The word "request" turns up on some lines of this data; say how many, and give no other text.

■ DATA PROVIDED
____

(** [error.Error()] *)
Fixpoint error_text (e : go_error) : string :=
  match e with
  | ErrorText s => s
  | ErrorWrap p e' => (p +:+ ": " +:+ error_text e')%string
  | ErrorJoin a b => (error_text a +:+ String (ascii_of_nat 10) (error_text b))%string
  | ContextCanceled => "context canceled"
  | ContextDeadlineExceeded => "context deadline exceeded"
  | ErrorWorm w =>
      let tail := (we_message w +:+ " (" +:+ decimal_text (we_code w) +:+ " " +:+ we_slug w +:+ ")")%string in
      if bool_decide (we_status w = EmptyString) then ("worm request failed: " +:+ tail)%string
      else ("worm request failed with status " +:+ we_status w +:+ ": " +:+ tail)%string
  end.

(** [strings.ToLower] as far as the ASCII bytes of its result go: the ASCII capitals, and
    the two other code points whose lower case is ASCII (U+0130 and U+212A).
    [strings.Contains] with an ASCII pattern sees no other difference. *)
Definition lower_ascii (a : ascii) : ascii :=
  let n := N_of_ascii a in if ((65 <=? n) && (n <=? 90))%N then ascii_of_N (n + 32) else a.
Fixpoint to_lower (s : string) : string :=
  match s with
  | EmptyString => EmptyString
  | String a s1 =>
      match s1 with
      | String b s2 =>
          if bool_decide (N_of_ascii a = 0xC4%N) && bool_decide (N_of_ascii b = 0xB0%N)
          then String "i" (to_lower s2) else
          match s2 with
          | String c s3 =>
              if bool_decide (N_of_ascii a = 0xE2%N) && bool_decide (N_of_ascii b = 0x84%N)
                 && bool_decide (N_of_ascii c = 0xAA%N)
              then String "k" (to_lower s3) else String (lower_ascii a) (to_lower s1)
          | EmptyString => String (lower_ascii a) (to_lower s1)
          end
      | EmptyString => String (lower_ascii a) EmptyString
      end
  end.
Fixpoint has_prefix (p s : string) : bool :=
  match p, s with
  | EmptyString, _ => true
  | String a p', String b s' => bool_decide (a = b) && has_prefix p' s'
  | _, _ => false
  end.
Fixpoint contains (s p : string) : bool :=
  has_prefix p s || match s with EmptyString => false | String _ s' => contains s' p end.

____

■ EXERCISE ANSWER
2